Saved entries
(* ===== verification/HubSafety.v ===== *)
(** * What the hub keeps

    Invariants of the hub's operations, alone and interleaved: every pump that
    runs is the one its partition's entry names, entries exist only for
    partitions that are served, and the ceiling on pumps holds of a hub used
    exclusively. *)
From S2P Require Import Prelude Event Source Cursor Hub.

(** Which topics a gate lets through. *)
Definition allows (g : Gate) (topic : string) : Prop :=
  match g with
  | Any => True
  | Predicate g => g topic = true
  | DenyAll => False
  end.

Lemma check_topic_ok h topic :
  check_topic h topic = Ok tt → allows (gate h) topic ∧ shut_down h = false.
Proof.
  unfold check_topic, allows. destruct (shut_down h); [done|].
  destruct (gate h) as [| |g]; [done..|]. by destruct (g topic).
Qed.

Section hub.
Context {F : Type} `{SourceFactory F}.

(** [is_served] holds of the partitions the source ever lists. *)
Context (is_served : string → Z → Prop).
Hypothesis Hlists : ∀ topic f ps,
  (partitions_of_topic topic f).1 = Ok ps → ∀ p, p ∈ ps → is_served topic p.

Abbreviation World := (@World F).

Record hub_ok (h : Hub) (w : World) : Prop := mkHubOk {
  cache_ok : ∀ topic ps p, topics h !! topic = Some ps → p ∈ ps → is_served topic p;
  spawned_ok : ∀ p key, spawned w !! p = Some key → allows (gate h) key.1 ∧ is_served key.1 key.2;
  entries_ok : ∀ key p, pumps h !! key = Some p → spawned w !! p = Some key;
  no_orphan : ∀ p key, spawned w !! p = Some key →
    p ∈ dead w ∨ p ∈ told w ∨ pumps h !! key = Some p;
}.

(** The world only moves on, and the hub's options stay. *)
Record later (h h' : Hub) (w w' : World) : Prop := mkLater {
  same_gate : gate h' = gate h;
  same_max : max_pumps h' = max_pumps h;
  dead_grows : dead w ⊆ dead w';
  spawned_grows : ∃ more, spawned w' = spawned w ++ more;
}.

Lemma later_refl h w : later h h w w.
Proof. constructor; [done..|]. exists []. by rewrite app_nil_r. Qed.

Lemma later_trans h h' h'' w w' w'' : later h h' w w' → later h' h'' w' w'' → later h h'' w w''.
Proof.
  intros [H1 H2 H3 [m1 H4]] [H5 H6 H7 [m2 H8]]. constructor; [congruence..|set_solver|].
  exists (m1 ++ m2). by rewrite app_assoc, <- H4.
Qed.

Lemma later_spawned h h' w w' p key :
  later h h' w w' → spawned w !! p = Some key → spawned w' !! p = Some key.
Proof. intros [_ _ _ [m ->]] Hp. by apply lookup_app_l_Some. Qed.

Lemma later_hub h h' w : gate h' = gate h → max_pumps h' = max_pumps h → later h h' w w.
Proof. intros. constructor; [done..|]. exists []. by rewrite app_nil_r. Qed.

(** What an operation's outcome keeps, and what its value is known to be. *)
Definition keeps {A} (h : Hub) (w : World) (P : A → Hub → World → Prop) (m : outcome A) : Prop :=
  let '(r, h', w') := m in
  hub_ok h' w' ∧ later h h' w w' ∧ ∀ a, r = Ok a → P a h' w'.

Lemma keeps_then {A B} h w P Q (m : outcome A) (k : A → Hub → World → outcome B) :
  keeps h w P m →
  (∀ a h' w', hub_ok h' w' → later h h' w w' → P a h' w' → keeps h' w' Q (k a h' w')) →
  keeps h w Q (then_ m k).
Proof.
  destruct m as [[[a|e] h'] w']; cbn; intros (Hok & Hl & HP) Hk; [|by split_and!].
  specialize (Hk a h' w' Hok Hl (HP a eq_refl)). destruct (k a h' w') as [[r h''] w''].
  destruct Hk as (H1 & H2 & H3). split_and!; [done| |done]. by eapply later_trans.
Qed.
(* ===== verification/Consumer.v ===== *)
(** * The consumer's fetch path ([odradek-client/src/consumer.rs])

    From a fetch response to records with absolute offsets: the response's
    entry is picked, its batches decoded, aborted and control batches left
    out, and what may be materialized is charged to a budget before it is.
    The calls at the end put it behind the leader's connection and the retry
    loop; the cluster and the codecs are parameters. *)
From S2P Require Import Prelude Budget Codec Wire Records MessageTrait MsgFetch MsgOffset Registry ClientError Exchange Offsets Source.
Import fetch_request fetch_response list_offsets_request list_offsets_response.

Definition EARLIEST : Z := -2.
Definition LATEST : Z := -1.

Definition MIN_RECORD_WIRE_LEN : Z := 7.
(** [frame::DEFAULT_MAX_FRAME]. *)
Definition MAX_FETCH_DECOMPRESSED : Z := 64 * 1024 * 1024.

Inductive IsolationLevel : Type := ReadUncommitted | ReadCommitted.

#[export] Instance IsolationLevel_eq_dec : EqDecision IsolationLevel.
Proof. solve_decision. Defined.

Definition wire (l : IsolationLevel) : Z :=
  match l with ReadUncommitted => 0 | ReadCommitted => 1 end.

Record ConsumerConfig : Type := mkConsumerConfig {
  max_wait_ms : Z;
  min_bytes : Z;
  partition_max_bytes : Z;
  max_attempts : nat;
  retry_backoff : Z;
  max_fetch_records : Z;
  isolation_level : IsolationLevel;
}.

Definition default_config : ConsumerConfig :=
  mkConsumerConfig 500 1 (Z.shiftl 1 20) 20 250 (Z.shiftl 1 20) ReadUncommitted.

(** ** Requests *)

(** [i32::saturating_mul]. *)
Definition sat32_mul (a b : Z) : Z := Z.max i32_min (Z.min (a * b) i32_max).

Definition fetch_request_for (c : ConsumerConfig) (topic : string) (partition offset : Z) :
    FetchRequest.t :=
  let fp := FetchPartition.mk partition (-1) offset (-1) (-1) (partition_max_bytes c)
    (FetchPartition.replica_directory_id FetchPartition.default)
    (FetchPartition.high_watermark FetchPartition.default)
    (FetchPartition.unknown_tagged_fields FetchPartition.default) in
  let ft := FetchTopic.mk topic (FetchTopic.topic_id FetchTopic.default) [fp]
    (FetchTopic.unknown_tagged_fields FetchTopic.default) in
  let d := FetchRequest.default in
  FetchRequest.mk (FetchRequest.replica_id d) (max_wait_ms c) (min_bytes c)
    (sat32_mul (partition_max_bytes c) 4) (wire (isolation_level c)) 0 (-1) [ft]
    (FetchRequest.forgotten_topics_data d) (FetchRequest.rack_id d) (FetchRequest.cluster_id d)
    (FetchRequest.replica_state d) (FetchRequest.unknown_tagged_fields d).

Definition list_offset_request_for (c : ConsumerConfig) (topic : string) (partition timestamp : Z) :
    ListOffsetsRequest.t :=
  let lp := ListOffsetsPartition.mk partition (-1) timestamp
    (ListOffsetsPartition.unknown_tagged_fields ListOffsetsPartition.default) in
  let lt := ListOffsetsTopic.mk topic [lp]
    (ListOffsetsTopic.unknown_tagged_fields ListOffsetsTopic.default) in
  let d := ListOffsetsRequest.default in
  ListOffsetsRequest.mk (-1) (wire (isolation_level c)) [lt] (ListOffsetsRequest.timeout_ms d)
    (ListOffsetsRequest.unknown_tagged_fields d).

(** ** The budget of one response *)

Record FetchBudget : Type := mkFetchBudget {
  records_left : Z;
  decompressed_left : Z;
}.

Definition claim_records (b : FetchBudget) (count : Z) : result ClientError FetchBudget :=
  if records_left b <? count then
    Err (ProtocolViolation "fetch response wants to materialize more than max_fetch_records")
  else Ok (mkFetchBudget (records_left b - count) (decompressed_left b)).

Definition claim_decompressed (b : FetchBudget) (n : Z) : result ClientError FetchBudget :=
  if decompressed_left b <? n then
    Err (ProtocolViolation "fetch response decompresses past this client's limit")
  else Ok (mkFetchBudget (records_left b) (decompressed_left b - n)).

(** ** Which batches are surfaced *)

Definition ABORT_MARKER : Z := 0.

(** [i16::from_be_bytes]. *)
Definition be16 (a b : byte) : Z := sint 16 (be_val [a; b]).

Definition is_abort_marker (b : RecordBatch) : bool :=
  match records b with
  | Compressed _ _ => false
  | Plain rs =>
      match head rs ≫= Records.key with
      | Some (_ :: _ :: k2 :: k3 :: _) => be16 k2 k3 =? ABORT_MARKER
      | _ => false
      end
  end.

Record BatchFilter : Type := mkBatchFilter {
  aborted : list AbortedTransaction.t;
  disowned : gset Z;
  read_committed : bool;
}.

Definition first_offset_le (a b : AbortedTransaction.t) : Prop :=
  AbortedTransaction.first_offset a ≤ AbortedTransaction.first_offset b.
#[export] Instance first_offset_le_dec : RelDecision first_offset_le :=
  λ a b, decide (AbortedTransaction.first_offset a ≤ AbortedTransaction.first_offset b).

Definition new_filter (l : IsolationLevel) (aborted : option (list AbortedTransaction.t)) :
    BatchFilter :=
  let read_committed := bool_decide (l = ReadCommitted) in
  let entries := if read_committed then default [] aborted else [] in
  mkBatchFilter (merge_sort first_offset_le entries) ∅ read_committed.

(** The last offset a batch covers. *)
Definition batch_last (b : RecordBatch) : Z := sint 64 (base_offset b + last_offset_delta b).

(** The [while] of [keeps]. *)
Fixpoint enter_runs (last : Z) (aborted : list AbortedTransaction.t) (disowned : gset Z) :
    list AbortedTransaction.t * gset Z :=
  match aborted with
  | [] => ([], disowned)
  | entry :: rest =>
      if AbortedTransaction.first_offset entry <=? last
      then enter_runs last rest ({[AbortedTransaction.producer_id entry]} ∪ disowned)
      else (aborted, disowned)
  end.

Definition keeps (f : BatchFilter) (b : RecordBatch) : bool * BatchFilter :=
  let f :=
    if read_committed f && (0 <=? producer_id b) then
      let '(aborted, disowned) := enter_runs (batch_last b) (aborted f) (disowned f) in
      mkBatchFilter aborted disowned (read_committed f)
    else f in
  if is_control b then
    (false,
     if read_committed f && is_abort_marker b
     then mkBatchFilter (aborted f) (disowned f ∖ {[producer_id b]}) (read_committed f)
     else f)
  else
    (negb (read_committed f && is_transactional b && bool_decide (producer_id b ∈ disowned f)), f).

(** ** Materializing *)

Definition push_record (b : RecordBatch) (min_offset : Z) (r : KRecord) : list ConsumedRecord :=
  let absolute := sint 64 (base_offset b + offset_delta r) in
  if absolute <? min_offset then []
  else [mkConsumedRecord absolute (sint 64 (base_timestamp b + timestamp_delta r)) (Records.key r)
          (value r) (headers r)].

Section fetch.
Context {R : Runtime}.
Context (decompress : Compression → list byte → result ClientError (list byte)).

(** The [for _ in 0..count] of [decode_compressed]. *)
Fixpoint decode_count (count : nat) (data : buffer) (b : RecordBatch) (min_offset : Z) :
    result ClientError (list ConsumedRecord * buffer) :=
  match count with
  | O => Ok ([], data)
  | S count =>
      let? (r, data) := map_err Decode (KRecordOps.decode data) in
      let? (rest, data) := decode_count count data b min_offset in
      Ok (push_record b min_offset r ++ rest, data)
  end.

Definition decode_compressed (budget : FetchBudget) (b : RecordBatch) (count : Z)
    (payload : list byte) (min_offset : Z) : result ClientError (list ConsumedRecord * FetchBudget) :=
  match try_from 0 usize_max count with
  | None => Err (ProtocolViolation "batch claims a negative record count")
  | Some count =>
      let? data := decompress (compression b) payload in
      let? budget := claim_decompressed budget (len data) in
      let possible := len data / MIN_RECORD_WIRE_LEN in
      if possible <? count then
        Err (ProtocolViolation "batch claims more records than its bytes can hold")
      else
        let? budget := claim_records budget count in
        let? (out, data) := decode_count (Z.to_nat count) data b min_offset in
        match data with
        | [] => Ok (out, budget)
        | _ => Err (ProtocolViolation "bytes left after the batch's compressed records")
        end
  end.

(** The records of a batch that is kept. *)
Definition batch_records (budget : FetchBudget) (b : RecordBatch) (min_offset : Z) :
    result ClientError (list ConsumedRecord * FetchBudget) :=
  match records b with
  | Plain plain =>
      let? budget := claim_records budget (len plain) in
      Ok (concat (push_record b min_offset <$> plain), budget)
  | Compressed count payload => decode_compressed budget b count payload min_offset
  end.

(** The loop over the batches: the records, and the offset to fetch next. *)
Fixpoint take_batches (offset next_offset : Z) (budget : FetchBudget) (f : BatchFilter)
    (bs : list RecordBatch) : result ClientError (list ConsumedRecord * Z) :=
  match bs with
  | [] => Ok ([], next_offset)
  | b :: bs =>
      let next_offset := Z.max next_offset (sint 64 (base_offset b + last_offset_delta b + 1)) in
      let '(kept, f) := keeps f b in
      if kept then
        let? (out, budget) := batch_records budget b offset in
        let? (rest, next_offset) := take_batches offset next_offset budget f bs in
        Ok (out ++ rest, next_offset)
      else take_batches offset next_offset budget f bs
  end.

(** [iter().find(..)] of a topic, then of a partition in it. *)
Definition fetched_partition (topic : string) (partition : Z) (r : FetchResponse.t) :
    option PartitionData.t :=
  List.find (λ t, String.eqb (FetchableTopicResponse.topic t) topic) (FetchResponse.responses r)
  ≫= λ t, List.find (λ p, PartitionData.partition_index p =? partition)
            (FetchableTopicResponse.partitions t).

(** What [fetch_once] makes of the response. *)
Definition read_fetch {A} (c : ConsumerConfig) (map : ConsumedRecord → A) (topic : string)
    (partition offset : Z) (r : FetchResponse.t) : result ClientError (FetchResult A) :=
  if negb (error_code.is_ok (FetchResponse.error_code r)) then
    Err (Broker (FetchResponse.error_code r))
  else
    let? entry := ok_or (ProtocolViolation "fetch response omits the partition")
      (fetched_partition topic partition r) in
    if negb (error_code.is_ok (PartitionData.error_code entry)) then
      Err (Broker (PartitionData.error_code entry))
    else
      let? (batches, _) := map_err Decode
        (decode_set (default [] (PartitionData.records entry))) in
      let budget := mkFetchBudget (max_fetch_records c) MAX_FETCH_DECOMPRESSED in
      let f := new_filter (isolation_level c) (PartitionData.aborted_transactions entry) in
      let? (records, next_offset) := take_batches offset offset budget f batches in
      Ok (mkFetchResult (map <$> records) next_offset (PartitionData.high_watermark entry)
            (PartitionData.last_stable_offset entry)).

(** What [list_offset_once] makes of the response. *)
Definition read_list_offset (topic : string) (partition : Z) (r : ListOffsetsResponse.t) :
    result ClientError Z :=
  let? entry := ok_or (ProtocolViolation "list offsets response omits the partition")
    (List.find (λ t, String.eqb (ListOffsetsTopicResponse.name t) topic)
       (ListOffsetsResponse.topics r)
     ≫= λ t, List.find (λ p, ListOffsetsPartitionResponse.partition_index p =? partition)
               (ListOffsetsTopicResponse.partitions t)) in
  if error_code.is_ok (ListOffsetsPartitionResponse.error_code entry)
  then Ok (ListOffsetsPartitionResponse.offset entry)
  else Err (Broker (ListOffsetsPartitionResponse.error_code entry)).

End fetch.

(** ** Calls *)

Definition FETCH_SUPPORTED : Z * Z := (4, 12).
Definition LIST_OFFSETS_SUPPORTED : Z * Z := (1, ListOffsetsRequest.MAX_VERSION).

Section calls.
Context {R : Runtime} {W : Type} `{Cluster W}.
Context (decompress : Compression → list byte → result ClientError (list byte)).
Context (c : ConsumerConfig).

(** The lease goes back once the response has arrived whole; an error before
    that drops the connection with it. *)
Definition leased (lease : handle) : io W (Z * list byte) → io W (Z * list byte) :=
  with_lease (release lease) (discard lease).

Definition fetch_once {A} (topic : string) (partition offset : Z) (map : ConsumedRecord → A) :
    io W (FetchResult A) :=
  let^ lease := blocking_partition_leader topic partition in
  let^ leader := λ w, (Ok (leader_id topic partition w), w) in
  let^ (version, resp) := leased lease
    (let^ version := pick_version FetchRequest.t lease FETCH_SUPPORTED in
     let^ resp := ask (forget_dead leader) lease version
       (fetch_request_for c topic partition offset) in
     io_ret (version, resp)) in
  let^ resp := decode_response (M := FetchResponse.t) lease version resp in
  io_of (read_fetch decompress c map topic partition offset resp).

Definition list_offset_once (topic : string) (partition timestamp : Z) : io W Z :=
  let^ broker := partition_leader topic partition in
  let^ resp := exchange (Resp := ListOffsetsResponse.t) broker LIST_OFFSETS_SUPPORTED
    (list_offset_request_for c topic partition timestamp) in
  io_of (read_list_offset topic partition resp).

(** The retry loop, forgetting the partition's leader. *)
Definition partition_retries {A} (topic : string) (partition : Z) : io W A → io W A :=
  with_retries (max_attempts c) (retry_backoff c) (mark_partition_stale topic partition).

Definition fetch_with {A} (topic : string) (partition offset : Z) (map : ConsumedRecord → A) :
    io W (FetchResult A) :=
  partition_retries topic partition (fetch_once topic partition offset map).

Definition fetch (topic : string) (partition offset : Z) : io W (FetchResult ConsumedRecord) :=
  fetch_with topic partition offset id.

Definition earliest_offset (topic : string) (partition : Z) : io W Z :=
  partition_retries topic partition (list_offset_once topic partition EARLIEST).
Definition latest_offset (topic : string) (partition : Z) : io W Z :=
  partition_retries topic partition (list_offset_once topic partition LATEST).

Definition group_retries {A} (group : string) : io W A → io W A :=
  with_retries (max_attempts c) (retry_backoff c) (forget_coordinator group).

Definition commit_offset (group topic : string) (partition offset : Z) : io W unit :=
  group_retries group (commit_once group SIMPLE topic partition offset).
Definition committed_offset (group topic : string) (partition : Z) : io W (option Z) :=
  group_retries group (committed_once group topic partition).

(** The consumer, as the web adapter sees it. *)
#[export] Instance consumer_reader : PartitionReader W := {|
  Source.fetch_with topic partition from f := fetch_with topic partition from f;
  Source.earliest_offset := earliest_offset;
  Source.latest_offset := latest_offset;
|}.

End calls.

• **REQUIREMENT**: Nothing should appear in the answer except the lines above from the line with "Context (is_served : string → Z → Prop)." through the line with "spawned_ok : ∀", both included, written out exactly.

• **EXERCISE RESULT**:
Context (is_served : string → Z → Prop).
Hypothesis Hlists : ∀ topic f ps,
  (partitions_of_topic topic f).1 = Ok ps → ∀ p, p ∈ ps → is_served topic p.

Abbreviation World := (@World F).

Record hub_ok (h : Hub) (w : World) : Prop := mkHubOk {
  cache_ok : ∀ topic ps p, topics h !! topic = Some ps → p ∈ ps → is_served topic p;
  spawned_ok : ∀ p key, spawned w !! p = Some key → allows (gate h) key.1 ∧ is_served key.1 key.2;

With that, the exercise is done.